Retirada de conteúdo e regulação de redes
- Plataformas devem observar “deveres de prevenção, de proteção, de informação e de segurança”
- Plataformas devem retirar conteúdo que viole direitos de crianças e adolescentes “assim que forem comunicados do caráter ofensivo da publicação pela vítima, por seus representantes, pelo Ministério Público ou por entidades representativas de defesa dos direitos de crianças e adolescentes, independentemente de ordem judicial”
- Conteúdos jornalísticos ou submetidos a controle editorial não estão sujeitos à regra de retirada
- Retirada de conteúdo deve indicar motivo e se a análise foi humana ou automatizada, além de haver possibilidade de recurso do usuário
- Plataformas devem identificar uso abusivo de instrumentos de denúncia para coibir censura ou perseguição
Punições das plataformas
- Advertência com prazo de 30 dias para correção
- Multa de até 10% do faturamento do grupo econômico no Brasil ou de R$ 10 a R$ 1.000 por usuário, limitada ao total de R$ 50 milhões
- Suspensão temporária das atividades
- Proibição de exercer atividades
Supervisão dos pais
Plataformas devem ter configurações e ferramentas para que os responsáveis limitem e gerenciem o tempo de uso, o conteúdo acessado e o tratamento de dados pessoais, além de poderem restringir compras e identificar perfis adultos com os quais a criança se comunica
Autoridade nacional
- Projeto estabelece uma entidade da administração pública para “zelar, editar regulamentos e procedimentos e fiscalizar o cumprimento” desta lei, “assegurando tratamento diferenciado e proporcional a serviços de naturezas, riscos e modelos de negócio distintos”

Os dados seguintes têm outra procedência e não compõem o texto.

(** [a === b] on primitives. *)
Definition strict_eq (a b : Value) : bool :=
  match a, b with
  | VString x, VString y => String.eqb x y
  | VBool x, VBool y => Bool.eqb x y
  | VNull, VNull => true
  | _, _ => false
  end.

Definition truthyValue (v : Value) : bool :=
  match v with
  | VString s => negb (String.eqb s EmptyString)
  | VBool b => b
  | VNull => false
  end.

(** [v || null] *)
Definition orNull (v : Value) : Value := if truthyValue v then v else VNull.

(** [v || undefined] *)
Definition orUndefined (v : Value) : option Value := if truthyValue v then Some v else None.

Inductive SettingsField : Type :=
| name | bio | pronouns | username | email | theme | reduceMotion | country
| accentColor | typography | pushEnabled | habitReminders | streakMilestones
| goalProgress | holidaySuggestions | reminderTime.

Definition SettingsField_eq_dec (a b : SettingsField) : {a = b} + {a <> b}.
Proof. decide equality. Defined.

Record SettingsState : Type := {
  fields : SettingsField -> Value;
  avatarUrl : option string;
  isLoading : bool;
  isSaving : bool;
  isUploadingAvatar : bool;
  error : option string
}.

Record FieldChange : Type := { original : Value; current : Value }.

Definition SETTINGS_CACHE_TTL_MS : Z := 5 * 60 * 1000.

Definition initialFields (f : SettingsField) : Value :=
  match f with
  | name | bio | pronouns | username | email => VString EmptyString
  | theme => VString "system"
  | reduceMotion => VBool false
  | country | accentColor | typography => VString EmptyString
  | pushEnabled => VBool false
  | habitReminders | streakMilestones | goalProgress | holidaySuggestions => VBool true
  | reminderTime => VString "08:00"
  end.

Definition initialState : SettingsState :=
  {| fields := initialFields; avatarUrl := None; isLoading := true;
     isSaving := false; isUploadingAvatar := false; error := None |}.

(** *** The payloads of the user API *)

Record NotificationPrefs : Type := {
  np_enabled : option bool;
  np_pushEnabled : option bool;
  np_habitReminders : option bool;
  np_reminderTime : option string;
  np_streakMilestones : option bool;
  np_goalProgress : option bool;
  np_holidaySuggestions : option bool
}.

Record UserPreferences : Type := {
  up_notifications : option bool;
  up_emailNotifications : option bool;
  up_weekStartsOn : option Z;
  up_bio : option string;
  up_accentColor : option string;
  up_typography : option string;
  up_notificationPrefs : option NotificationPrefs
}.

(** The response as it arrives: any property may be null or missing. *)
Record UserSettingsResponse : Type := {
  r_username : option string;
  r_name : option string;
  r_pronouns : option string;
  r_theme : option string;
  r_country : option string;
  r_preferences : option UserPreferences;
  r_imageUrl : option string
}.

(** The body of [PATCH /api/user/preferences] built by [saveAll]. *)
Record UserSettings : Type := {
  u_name : option Value;
  u_pronouns : option Value;
  u_username : option Value;
  u_theme : Value;
  u_country : option Value;
  u_bio : Value;
  u_accentColor : Value;
  u_typography : Value;
  u_pushEnabled : Value;
  u_habitReminders : Value;
  u_streakMilestones : Value;
  u_goalProgress : Value;
  u_holidaySuggestions : Value;
  u_reminderTime : Value
}.

Record AvatarUploadResponse : Type := {
  av_success : bool;
  av_imageUrl : string
}.

Record User : Type := { user_email : option string }.
Record Session : Type := { user : option User }.

(** What a [catch] clause receives: an [Error] with its message, or any other
    thrown value. *)
Inductive Thrown : Type :=
| ErrorObject (message : string)
| NotAnError.

Inductive Settled (X : Type) : Type :=
| Resolved (x : X)
| Rejected (t : Thrown).
Arguments Resolved {X} x.
Arguments Rejected {X} t.

(** [error instanceof Error ? error.message : fallback] *)
Definition messageOf (t : Thrown) (fallback : string) : string :=
  match t with
  | ErrorObject m => m
  | NotAnError => fallback
  end.

(** *** The user API *)

Record Response (B : Type) : Type := {
  ok : bool;
  status : Z;
  json : Settled B
}.
Arguments ok {B} r.
Arguments status {B} r.
Arguments json {B} r.

Definition getPreferences (fetched : Settled (Response UserSettingsResponse))
    : Settled UserSettingsResponse :=
  match fetched with
  | Rejected t => Rejected t
  | Resolved res =>
      if negb (ok res) then
        if status res =? 401 then Rejected (ErrorObject "Not authenticated")
        else Rejected (ErrorObject "Failed to get preferences")
      else json res
  end.
Definition confirm_triggers : list string :=
  ["yes"; "let's do it"; "go ahead"; "i'm ready"; "interested"; "please do";
   "okay"; "ok"].
Definition reject_triggers : list string :=
  ["no"; "not now"; "not interested"; "leave me"; "don't"; "not today"].

Definition handle_intents (user_input : string) : intent :=
  if any (fun word => str_in word user_input) confirm_triggers then confirm
  else if any (fun word => str_in word user_input) reject_triggers then reject
  else unknown.

End VoiceAssistantIntents.

(** ** Exceptions, external calls and the effect monad *)

(** Every exception the code meets is an [Exception]; the one raised by
    [Future.result] when the wait runs out is kept apart. *)
Inductive exn :=
| Exception (msg : string)
| TimeoutError.

Inductive result (A : Type) :=
| Ok (value : A)
| Raise (e : exn).
Arguments Ok {A} value.
Arguments Raise {A} e.

Definition is_ok {A} (r : result A) : bool :=
  match r with Ok _ => true | Raise _ => false end.

(** A LangChain [Document]. *)
Record Document := mkDocument {
  page_content : string;
  metadata : list (string * string)
}.

(** A FAISS index is opaque to this code; it is named by how it was
    obtained. *)
Inductive VectorStore :=
| LoadedFrom (index_dir : string)
| BuiltFrom (texts : list string) (metadatas : list (list (string * string))).

(** The calls that leave the process, in the order they were made. *)
Inductive event :=
| EvLoadLocal (index_dir : string)
| EvCSVLoad (path : string)
| EvTextLoad (path : string)
| EvFromTexts (texts : list string) (metadatas : list (list (string * string)))
| EvSaveLocal (store : VectorStore) (index_dir : string)
| EvSimilaritySearch (store : VectorStore) (query : string) (k : Z)
| EvGenerate (prompt : string).

Definition is_generate (ev : event) : bool :=
  match ev with EvGenerate _ => true | _ => false end.

Definition is_search (ev : event) : bool :=
  match ev with EvSimilaritySearch _ _ _ => true | _ => false end.

Definition is_build (ev : event) : bool :=
  match ev with
  | EvCSVLoad _ | EvTextLoad _ | EvFromTexts _ _ | EvSaveLocal _ _ => true
  | _ => false
  end.

(** How many times the Generation Client was called in a history. *)
Definition generation_calls (h : list event) : nat :=
  length (List.filter is_generate h).

(** How many times the index was searched in a history. *)
Definition search_calls (h : list event) : nat :=
  length (List.filter is_search h).

Inductive task_id := RagTask | AiTask.
(** * NGO impact tracker: the CSV ingestion pipeline, the report store and
      the dashboard query, embedded from the JavaScript sources.

    - [JS]        the JavaScript primitives the sources rely on
                  (strings, [parseInt], [parseFloat], truthiness, numbers);
    - [Database]  the two tables of database.js and its statements;
    - [Validate]  [validateHeaders], [validateRow] (services/csvProcessor.js)
                  and [validateReport] (routes/reports.js);
    - [Pipeline]  [processCSVFile] (services/csvProcessor.js);
    - [Routes]    POST /report and the paging of GET /dashboard
                  (routes/reports.js);
    - the vocabulary of the statements, and then the statements.

    Strings are sequences of ASCII characters.  A JavaScript Number is kept
    as the decimal it was read from: [Finite c e] stands for the Number
    nearest to c * 10^e.  Rounding to zero and to an infinity at the two
    ends of the double range is followed ([number_of_decimal]), rounding in
    between is not.  One run of the pipeline is followed on its own: no
    other request writes to the store meanwhile. *)

From Stdlib Require Import ZArith String Ascii DecimalString.
From stdpp Require Import gmap strings list.

Local Open Scope string_scope.
Local Open Scope Z_scope.

(* ===================================================================== *)
(** ** JavaScript primitives *)
(* ===================================================================== *)

Module JS.

(** *** Characters and strings *)

Definition code (c : ascii) : Z := Z.of_N (N_of_ascii c).

(** White space and line terminators of the ASCII range: TAB, LF, VT, FF,
    CR and SPACE.  [trim], [parseInt] and [parseFloat] skip these. *)
Definition is_space (c : ascii) : bool :=
  ((9 <=? code c) && (code c <=? 13)) || (code c =? 32).

Definition is_digit (c : ascii) : bool :=
  (48 <=? code c) && (code c <=? 57).

Definition is_upper (c : ascii) : bool :=
  (65 <=? code c) && (code c <=? 90).

Definition lower_char (c : ascii) : ascii :=
  if is_upper c then ascii_of_N (N_of_ascii c + 32) else c.

(** [s.toLowerCase()] *)
Fixpoint toLowerCase (s : string) : string :=
  match s with
  | EmptyString => EmptyString
  | String c s' => String (lower_char c) (toLowerCase s')
  end.

Fixpoint trimStart (s : string) : string :=
  match s with
  | EmptyString => EmptyString
  | String c s' => if is_space c then trimStart s' else s
  end.

Fixpoint trimEnd (s : string) : string :=
  match s with
  | EmptyString => EmptyString
  | String c s' =>
      match trimEnd s' with
      | EmptyString => if is_space c then EmptyString else String c EmptyString
      | t => String c t
      end
  end.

- Autoridade nacional pode fazer recomendações e orientações
- Autoridade nacional pode editar normas complementares para regulamentar os dispositivos, como estabelecer diretrizes e padrões para mecanismos de supervisão parental
- A regulamentação sobre essa autoridade “não poderá, em nenhuma hipótese, autorizar ou resultar na implantação de mecanismos de vigilância massiva, genérica ou indiscriminada, vedadas práticas contra os direitos fundamentais à liberdade de expressão, à privacidade, à proteção integral e ao tratamento diferenciado dos dados pessoais de crianças e de adolescentes”
Proteção de dados
No caso de uso por crianças e adolescentes, plataforma deverá, por padrão, operar com o grau mais elevado de proteção à privacidade e dados pessoais
Pornografia
Plataformas que tenham conteúdo pornográfico devem impedir a criação de contas ou perfis por crianças e adolescentes
Jogos
Prevenir o uso compulsivo, com limites de compra e mecanismos de alerta e supervisão dos responsáveis
Pedofilia inafiançável
Os senadores também aprovaram outro projeto relacionado a crianças e adolescentes mais cedo na quarta-feira (27/8). Trata-se de uma proposta que torna inafiançáveis crimes relacionados à pedofilia.

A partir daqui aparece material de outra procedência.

Lemma find_by_name_first (v : V) :
  find (fun x => String.eqb (name_of x) name) (QMap_values m) = Some v ->
  exists u,
    m !! u = Some v /\
    forall u' v', m !! u' = Some v' -> name_of v' = name -> (u' <= u)%N.
Proof.
  intros H. unfold QMap_values in H.
  apply find_first_in_order in H as (u & Hin & Hmax).
  - exists u. split; [now apply QMap_entries_In|].
    intros u' v' Hv'. apply Hmax. now apply QMap_entries_In.
  - apply StronglySorted_merge_sort;
      [apply key_before_transitive|apply key_before_total].
Qed.

End FindByName.

(** X13. The three searches by name are sound and complete: a part,
    composite or folder that is returned is stored in the registry and
    has the given name, and nothing is returned exactly when no stored
    asset of that collection has the name. *)
Theorem find_by_name_spec (pm : ProjectModel.t) (name : QString) :
  ((forall p, findPartByName pm name = Some p ->
      Part.name p = name /\ exists u, ProjectModel.parts pm !! u = Some p) /\
   (findPartByName pm name = None <->
    forall u p, ProjectModel.parts pm !! u = Some p -> Part.name p <> name)) /\
  ((forall c, findCompositeByName pm name = Some c ->
      Composite.name c = name /\
      exists u, ProjectModel.composites pm !! u = Some c) /\
   (findCompositeByName pm name = None <->
    forall u c, ProjectModel.composites pm !! u = Some c ->
                Composite.name c <> name)) /\
  ((forall f, findFolderByName pm name = Some f ->
      Folder.name f = name /\
      exists u, ProjectModel.folders pm !! u = Some f) /\
   (findFolderByName pm name = None <->
    forall u f, ProjectModel.folders pm !! u = Some f ->
                Folder.name f <> name)).
Proof.
  unfold findPartByName, findCompositeByName, findFolderByName.
  split; [|split];
    (split; [intros x; apply find_by_name_some|apply find_by_name_none]).
Qed.

(** X14. When several assets of a collection share the name, the search
    returns the first one in the order of the map, which is [operator<]
    on the references: the one stored under the greatest uuid. *)
Theorem find_by_name_takes_greatest_uuid
    (pm : ProjectModel.t) (name : QString) :
  (forall p, findPartByName pm name = Some p ->
     exists u, ProjectModel.parts pm !! u = Some p /\
       forall u' p', ProjectModel.parts pm !! u' = Some p' ->
                     Part.name p' = name -> (u' <= u)%N) /\
  (forall c, findCompositeByName pm name = Some c ->
     exists u, ProjectModel.composites pm !! u = Some c /\
       forall u' c', ProjectModel.composites pm !! u' = Some c' ->
                     Composite.name c' = name -> (u' <= u)%N) /\
  (forall f, findFolderByName pm name = Some f ->
     exists u, ProjectModel.folders pm !! u = Some f /\
       forall u' f', ProjectModel.folders pm !! u' = Some f' ->
                     Folder.name f' = name -> (u' <= u)%N).
Proof.
  unfold findPartByName, findCompositeByName, findFolderByName.
  split; [|split]; intros x; apply find_by_name_first.
Qed.

(** ** The pivots of a mode, for any number of pivots *)




Section PivotLoops.
Variable g : Z -> QPoint.



End PivotLoops.

Section FramePivots.
Variable E : Platform.
Variable imageMap : gmap QString QImage.

(** The two pivot loops of one frame, started with the array [pv]. *)
Local Abbreviation pivot_loops np fv pv :=
  (pivots ← foldlM
     (fun pivots p => pivots_push_back pivots p (frame_pivot E p fv))
     pv (seqZ 0 np);
   foldlM (fun pivots p => pivots_push_back pivots p (mkQPoint 0 0))
     pivots (seqZ np (Z.of_nat (MAX_PIVOTS E) - np))).

Lemma JsonToPart_frame_unfold (m : Mode.t) (fv : QJsonValue) :
  JsonToPart_frame E imageMap m fv =
  match imageMap !! frame_image_name fv with
  | None => Aborted NullPointerAccess
  | Some image =>
      if (width image =? Mode.width m) && (height image =? Mode.height m)
      then
        pivots ← pivot_loops (Mode.numPivots m) fv (Mode.pivots m);
        Returned
          (Mode.mk (Mode.width m) (Mode.height m) (Mode.numFrames m)
             (Mode.numPivots m) (Mode.framesPerSecond m)
             (Mode.frames m ++ [image])
             (Mode.anchor m ++ [frame_anchor E fv]) pivots)
      else Aborted (AssertionFailure dimensions_text)
  end.
Proof.
  unfold JsonToPart_frame, frame_image_name.
  destruct (imageMap !! _) as [image|]; [|reflexivity].
  cbn [Q_ASSERT mbind Outcome_bind].
  destruct ((width image =? Mode.width m) && (height image =? Mode.height m));
    cbn [Q_ASSERT mbind Outcome_bind]; [|reflexivity].
  destruct (foldlM _ (Mode.pivots m) _) as [pv|e]; reflexivity.
Qed.




End FramePivots.

Lemma foldlM_aborts_invariant {A B : Type} (f : B -> A -> Outcome B)
    (I : B -> Prop) (a : A) (l : list A) :
  In a l ->
  (forall b x b', I b -> f b x = Returned b' -> I b') ->
  (forall b, I b -> exists e, f b a = Aborted e) ->
  forall b, I b -> exists e, foldlM f b l = Aborted e.
Proof.
  intros Hin Hkeep Hstep. induction l as [|a' l IH]; [destruct Hin|].
  intros b Hb. cbn [foldlM].
  destruct Hin as [->|Hin].
  - destruct (Hstep b Hb) as [e ->]. cbn. eauto.
  - destruct (f b a') as [b'|e] eqn:Hfa; cbn; [|eauto].
    apply IH; [exact Hin|]. eapply Hkeep; eauto.
Qed.



Section DecodedMode.
Variable E : Platform.
Variable imageMap : gmap QString QImage.
Variable modeObject : QJsonObject.
Variable m : Mode.t.
Hypothesis decoded : JsonToPart_mode E imageMap modeObject = Returned m.




End DecodedMode.






Section FrameFaults.
Variable E : Platform.
Variable imageMap : gmap QString QImage.

Lemma mode_start_pivots_length (modeObject : QJsonObject) :
  length (Mode.pivots (mode_start E modeObject)) = MAX_PIVOTS E.
Proof. apply length_replicate. Qed.

Lemma JsonToPart_frame_keeps_dimensions (m m' : Mode.t) (fv : QJsonValue) :
  JsonToPart_frame E imageMap m fv = Returned m' ->
  Mode.width m' = Mode.width m /\ Mode.height m' = Mode.height m.
Proof.
  rewrite JsonToPart_frame_unfold.
  destruct (imageMap !! frame_image_name fv) as [image|]; [|discriminate].
  destruct (_ && _); [|discriminate].
  destruct (foldlM _ _ _ ≫= _) as [pv|e]; [|discriminate].
  cbn [mbind Outcome_bind]. now intros [= <-].
Qed.

Lemma JsonToPart_frame_wrong_dimensions (m : Mode.t) (fv : QJsonValue)
    (image : QImage) :
  imageMap !! frame_image_name fv = Some image ->
  width image <> Mode.width m \/ height image <> Mode.height m ->
  JsonToPart_frame E imageMap m fv
    = Aborted (AssertionFailure dimensions_text).
Proof.
  intros Himage Hdims. rewrite JsonToPart_frame_unfold.
  pose proof (eq_refl : imageMap !! frame_image_name fv
                        = imageMap !! frame_image_name fv) as Hx.
  rewrite Himage in Hx at 2. rewrite Hx.
  replace ((width image =? Mode.width m) && (height image =? Mode.height m))
    with false; [reflexivity|].
  symmetry. apply andb_false_iff.
  destruct Hdims as [H|H]; [left|right]; now apply Z.eqb_neq.
Qed.

Lemma JsonToPart_mode_wrong_dimensions (modeObject : QJsonObject)
    (fv : QJsonValue) (image : QImage) :
  In fv (mode_frames modeObject) ->
  imageMap !! frame_image_name fv = Some image ->
  width image <> toInt (QJsonObject_value modeObject "width") \/
  height image <> toInt (QJsonObject_value modeObject "height") ->
  exists e, JsonToPart_mode E imageMap modeObject = Aborted e.
Proof.
  intros Hin Himage Hdims.
  destruct (Z.eq_dec (mode_frame_count modeObject)
              (mode_numFrames modeObject)) as [Heq|Hne].
  - rewrite JsonToPart_mode_match by exact Heq.
    apply (foldlM_aborts_invariant _
             (fun m => Mode.width m
                         = toInt (QJsonObject_value modeObject "width") /\
                       Mode.height m
                         = toInt (QJsonObject_value modeObject "height"))
             fv); [exact Hin| | |split; reflexivity].
    + intros b x b' (Hw & Hh) Hstep.
      apply JsonToPart_frame_keeps_dimensions in Hstep as (-> & ->).
      now split.
    + intros b (Hw & Hh). eexists.
      apply (JsonToPart_frame_wrong_dimensions b fv image Himage).
      now rewrite Hw, Hh.
  - rewrite JsonToPart_mode_mismatch by exact Hne. eauto.
Qed.


End FrameFaults.



(** X18. A frame whose image is in the map but differs in width or height
    from the mode under construction fails the assertion on the
    dimensions; a part record with a mode that holds such a frame is not
    decoded. *)
Theorem frame_of_wrong_size_is_fatal
    (E : Platform) (imageMap : gmap QString QImage)
    (obj : QJsonObject) (part : Part.t) (modeName : QString)
    (modeObject : QJsonObject) (fv : QJsonValue) (image : QImage) :
  mode_entry obj modeName modeObject ->
  In fv (mode_frames modeObject) ->
  imageMap !! frame_image_name fv = Some image ->
  width image <> toInt (QJsonObject_value modeObject "width") \/
  height image <> toInt (QJsonObject_value modeObject "height") ->
  (forall m : Mode.t,
     Mode.width m = toInt (QJsonObject_value modeObject "width") ->
     Mode.height m = toInt (QJsonObject_value modeObject "height") ->
     JsonToPart_frame E imageMap m fv
       = Aborted (AssertionFailure dimensions_text)) /\
  exists e, JsonToPart E obj imageMap part = Aborted e.
Proof.
  intros Hentry Hin Himage Hdims. split.
  - intros m Hw Hh.
    apply (JsonToPart_frame_wrong_dimensions E imageMap m fv image Himage).
    now rewrite Hw, Hh.
  - destruct (JsonToPart_mode_wrong_dimensions E imageMap modeObject fv image
                Hin Himage Hdims) as [e He].
    eapply JsonToPart_mode_aborts; eassumption.
Qed.

Lemma frame_of_wrong_size_is_fatal_witness :
  JsonToPart_frame Fixture.one_folder_platform Fixture.images
    (mode_start Fixture.one_folder_platform Sample.wide_mode)
    (Fixture.frame "hero_000.png" 3 4)
    = Aborted (AssertionFailure dimensions_text) /\
  exists e,
    JsonToPart Fixture.one_folder_platform
      (Fixture.part_record Sample.wide_mode) Fixture.images
      Fixture.hero_part = Aborted e.
Proof.
  destruct (frame_of_wrong_size_is_fatal
              Fixture.one_folder_platform Fixture.images
              (Fixture.part_record Sample.wide_mode)
              Fixture.hero_part "Idle" Sample.wide_mode
              (Fixture.frame "hero_000.png" 3 4) Fixture.image2)
    as [Hframe Hpart].
  - split; [vm_compute; auto 10 | split; discriminate].
  - left. reflexivity.
  - reflexivity.
  - left. vm_compute. discriminate.
  - split; [|exact Hpart].
    apply Hframe; reflexivity.
Defined.

Lemma QJsonObject_find_absent (o : QJsonObject) (key : QString) :
  ~ In key (map fst o) -> QJsonObject_find o key = None.
Proof.
  induction o as [|[k v] o IH]; [reflexivity|].
  cbn [map fst In QJsonObject_find]. intros H.
  destruct (String.eqb_spec k key) as [->|Hk]; [tauto|].
  apply IH. tauto.
Qed.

A proposta foi aprovada na CCJ (Comissão de Constituição e Justiça) do Senado de forma terminativa. Ou seja, será considerada aprovada pela Casa sem passar pelo plenário se não houver um recurso até 3 de setembro pedindo para que o texto seja deliberado também pelo conjunto dos senadores.
O projeto ainda precisará passar pela Câmara antes de ir à sanção presidencial.